Küresel ölçekli yayınevlerine ait dergiler ile üniversite dergilerinin rekabet etmesinin güç göründüğünü ancak üniversite dergilerinin birçok avantajı bulunduğunu kaydeden Özvar, "Bu avantajların başında, TÜBİTAK'ın 'DergiPark' gibi öncü ve kolaylaştırıcı projeleri sayesinde üniversite dergilerinin tamamına yakınının erişime açık olması, ticari kar amacı gütmemesi ve genç akademisyen nüfusumuzla daha dinamik bir makale işletim süreci işletebilme potansiyeline sahip olması gelmektedir. Arşivleme, koruma, bilgi erişimi ve maliyet sorunları sebebiyle basılı yayıncılığın yerini giderek dijital yayıncılık alırken, üniversite dergilerinin pek çoğunun elektronik yayıncılığa geçmiş olması önemli bir durumdur" diye konuştu.

'YAPTIRIMLARI OLACAKTIR'

Dergilerin en fazla dikkat etmesi gereken konulardan bir tanesinin de intihal olduğuna dikkat çeken Prof. Dr. Özvar, "Son zamanlarda benzerlik oranını belirleyen yazılımların kullanımı artmıştır. Benzerlik programında olumsuz bir bulgunun çıkmaması, tabii ki söz konusu eserde intihal olmadığı anlamına gelmemektedir. Söz gelimi, başka bir dilde yazılan eserin çevrilerek oluşturulmasıyla yazılmış bir makale adayının, bu tür benzerlik yazılımlarında belirlenememesi mümkün olabilmektedir. Bu tür bilimsel etiğe aykırı bir durumun, yazılım olmadan tespit edilmesi hiç de kolay olmadığı gibi bu durum ancak o konuda uzman hakemlerin makaleye atanmaları sayesinde tespit edilebilir. Dolayısıyla bilim topluluğunun bir üyesi ve meslektaş olarak her bir bilim insanı, bilimin saygınlığını muhafaza edecek bir davranış içerisinde olmalı ve iyi tanımlı süreçleri işletmelidir. Yükseköğretim Kurulu başkanı olarak üniversite dergilerinden öncelikli beklentim; akademik yayın süreçlerinde örnek davranışlar sergilemeleridir. Akademik süreçlere uygun olmayan davranışlar gösteren üniversite dergilerinin tespit edilmesi durumunda yaptırımların olacağının da bilinmesini isterim" ifadelerini kullandı.

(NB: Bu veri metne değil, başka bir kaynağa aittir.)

(* ===== verification/Http1Pool.v ===== *)
(** * Http1Pool: idle HTTP/1.1 connections ([http1_pool.rs])

A pool keeps idle connections per backend address, hands out the one put back last,
and drops what is too old or too many.  A sender is owned: the pool either keeps it,
hands it out, or drops it, which the run below records. *)

From S2P Require Import Prelude Common.

#[local] Open Scope Z_scope.

Record Http1PoolConfig : Type := mk_pool_config { max_idle_per_backend : nat; idle_timeout : Z }.

Definition default_pool_config : Http1PoolConfig := mk_pool_config 16 60000000000.

#[export] Instance Ipv4Addr_eq_dec : EqDecision Ipv4Addr.
Proof. solve_decision. Defined.

#[export] Instance SocketAddr_eq_dec : EqDecision SocketAddr.
Proof. solve_decision. Defined.

#[export] Instance SocketAddr_countable : Countable SocketAddr.
Proof.
  apply (inj_countable'
    (λ a, match a with
          | V4 i p => inl (ip4_a i, ip4_b i, ip4_c i, ip4_d i, p)
          | V6 i p f s => inr (i, p, f, s)
          end)
    (λ x, match x with
          | inl (a, b, c, d, p) => V4 (mk_ipv4 a b c d) p
          | inr (i, p, f, s) => V6 i p f s
          end)).
  by intros [[] ?|].
Defined.

Section pool.
Context {S : Type}.

Record PooledConnection : Type := mk_pooled { pc_sender : S; pc_created_at : Z; pc_last_used : Z }.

Üniversite dergilerinden uluslararası mecralarda daha görünür olmasını beklediğini söyleyen  Prof. Dr. Özvar, "Üniversite dergilerinin bu amaçla ilk etapta hak ettiği yere ulaşmaları ve uluslararası endekslerde yer almaları oldukça mühimdir. SCI, SSCI, Scopus gibi önde gelen endekslerde yer alıp almamaları, bilimsel dergilerin niteliğinin uluslararası düzeyde önemli ölçütleri olarak görülmektedir. Şunu da söylemek gerekir ki, yayın ve atıf sayıları, yayının yer aldığı derginin tarandığı endeksler, yayının kalitesinin önünde asla tutulmamalıdır" dedi.

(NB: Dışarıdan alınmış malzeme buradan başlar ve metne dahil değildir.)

(** A request for diagnoses that names no symptom is answered with an empty
list whatever the state of the gateway, since no rule has the default symptom. *)
Theorem default_symptom_silent (q : LocalGatewayQuery M) now now' req :
  a_method req = "POST" → a_path req = "/api/v1/diagnose" → a_query req = None →
  handle_admin_request (local_gateway q now now') req = respond json_diagnoses (Ok []).
Proof.
  destruct req as [method path query]. cbn [a_method a_path a_query]. intros -> -> ->. rewrite diagnose_request.
  unfold handle_diagnose. cbn [local_gateway gq_diagnose]. by rewrite degraded_silent.
Qed.

End admin.

(** ** Witnesses *)

(** A library whose texts are the values themselves. *)
Inductive value_text : Type :=
| VLiteral (s : string) | VError (e : string) | VStatus (status backend : string)
| VSnapshot (x : GatewaySnapshot) | VRoutes (x : list RouteSnapshot) | VRoute (x : option RouteSnapshot)
| VBreakers (x : list CircuitBreakerSnapshot) | VLimiters (x : list RateLimiterSnapshot)
| VListeners (x : list ListenerSnapshot) | VCache (x : option CacheStats) | VMetrics (x : list MetricSnapshot)
| VDiagnoses (x : list Diagnosis).

Definition value_codec {A} (put : A → value_text) (get : value_text → option A) : Codec value_text A :=
  mk_codec _ _ (λ x, Ok (put x)) (λ x, Ok (put x)) (λ t, match get t with Some x => Ok x | None => Err "expected value" end).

'TÜRKİYE, DOKÜMAN SAYISINI EN FAZLA ARTIRAN ÜLKELERİN BAŞINDA'

Hakemli bilimsel dergilerde yayımlanmış çalışmaların özetlerini ve atıf sayılarını gösteren veri tabanı 'Scopus'u da bu konuda kaynak gösteren Prof. Dr. Özvar, "Scopus verilerine göre; 2021 yılında dünyadaki toplam doküman sayısı 5 milyona yaklaşmış iken, Türkiye adresli araştırmacılara ait doküman sayısı 67 bin 150'dir. Türkiye 2021 yılında bir önceki yıla göre doküman sayısını en fazla artıran ülkelerin başında gelirken dünya sıralamasını ise bir sıra artırarak 17'nci olmuştur. Öte yandan, Scopus'ta taranan Türkiye adresli 232 dergi bulunmaktadır. Dergi sayısı bakımından Türkiye, dünyada ülkeler arasında 18'inci sırada yer almaktadır. Scopus'ta taranan bu dergilerde 14 bin 433 bilimsel doküman yayımlanmıştır. Dergi sıralamalarına bakıldığında ise ilk 5 bin içinde sadece bir üniversite dergisi yer almaktadır" diye konuştu.

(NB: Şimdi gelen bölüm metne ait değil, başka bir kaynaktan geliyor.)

(* ===== verification/Proxy.v ===== *)
(** * Proxy: a request from the client to the wire

[handle_request] ([RequestHandler]) with [forward_to_backend] ([Forwarder]) as the
attempt it makes: the state is that of the server and of the forwarder, and a
request leaves behind what it put on the wire. *)

From S2P Require Import Prelude Common BackendPool Maglev Float Health HealthChecker Filters Matching RouteCache Matchit.
From S2P Require Import Selection Router RouterSpec RateLimiter CowMap CircuitBreaker BreakerManager.
From S2P Require Import RequestHandler Forwarder.

#[local] Open Scope Z_scope.
#[local] Open Scope rauta_scope.

Section proxy.
Context {M : Type} `{!Matchit RouteKey M} `{!MapOrder} {Hdr : Type} `{!HeaderMap Hdr}.

Abbreviation Server := (Server M).
Abbreviation Request := (Request Hdr).
Abbreviation Response := (Response Hdr).

(** ** The gates of [handle_request] *)

(** A request is answered before any attempt, or passes, as the filters leave it. *)
Inductive gated : Type :=
| Answered (resp : Response) (s : Server)
| Passed (s : Server) (req : Request) (m : RouteMatch) (worker : option Z).

Definition gate_match (s : Server) (req : Request) (m : RouteMatch) (now : Z) : outcome gated :=
  w <-! match srv_selector s with
        | Some sel => x <-! select_worker sel ;; Ret (Some x.1, Some x.2)
        | None => Ret (None, None)
        end ;;
  let '(worker_index, selector) := w in
  let s := set_selector s selector in
  match rm_redirect m with
  | Some redirect =>
      match build_redirect_response (req_target req) redirect with
      | Ok (status, location) => Ret (Answered (redirect_response status location) s)
      | Err e => Ret (Answered (build_error_response 500 ("Redirect error: " +:+ e)) s)
      end
  | None =>
      let '(ok, limiter) := check_rate_limit (srv_limiter s) (rm_pattern m) now in
      let s := set_limiter s limiter in
      if negb ok then Ret (Answered build_rate_limit_response s)
      else match rm_request_filters m with
           | None => Ret (Passed s req m worker_index)
           | Some filters =>
               match apply_header_filters (req_headers req) (operations filters) with
               | Err e => Ret (Answered (build_error_response 500 ("Filter error: " +:+ e)) s)
               | Ok h =>
                   Ret (Passed s (mk_request (req_method req) (req_target req) h (req_path_and_query req)
                                    (req_x_request_id req)) m worker_index)
               end
           end
  end.

Definition builtin (req : Request) : bool :=
  String.eqb (req_method req) "GET" &&
  bool_decide (uri_path (req_target req) ∈ ["/metrics"; "/healthz"; "/status"]).

Definition gate (s : Server) (req : Request) (fresh_id : string) (now later uptime : Z) (metrics : MetricsText)
  : outcome gated :=
  let path := uri_path (req_target req) in
  let method := method_of (req_method req) in
  let is_get := String.eqb (req_method req) "GET" in
  if String.eqb path "/metrics" && is_get then Ret (Answered (serve_metrics_endpoint metrics) s)
  else if String.eqb path "/healthz" && is_get then Ret (Answered serve_healthz_endpoint s)
  else if String.eqb path "/status" && is_get then Ret (Answered (serve_status_endpoint s uptime) s)
  else
    sel <-! select_backend (srv_router s) method path None None ;;
    let s := set_router s sel.2 in
    match sel.1 with
    | Some m => gate_match s req m now
    | None => Ret (Answered (build_not_found_response (default fresh_id (req_x_request_id req)))
                     (record_not_found_metrics s method (later - now)))
    end.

Prof. Dr. Özvar, üniversitelerin Türkçe yayınlar üretmesinin de en az uluslararası dillerde yayın üretmeleri kadar önemli olduğuna dikkat çekerek, "Uluslararası standartlara uygun olarak, uluslararası endekslerde taranan dergilerimizin sayısının artması, Türkiye orijinli makale sayısının gün geçtikçe artıyor olması fevkalade önemli olmakla birlikte; Türkiye'deki üniversitelerin kendi dilimizde yayın yapmaları da en az uluslararası yayın dilinde yapılan makaleler kadar önemlidir. Kendi dilini işlemeyen, zenginleştiremeyen, bilimsel bir yayın aracı olarak kullanmayan üniversitelerin uzun vadede dünyaya bir söz söyleme imkanı olmayacaktır. Bunu da hesaba katarak, bu hususta katkılarınızı bekliyorum" ifadelerini kullandı.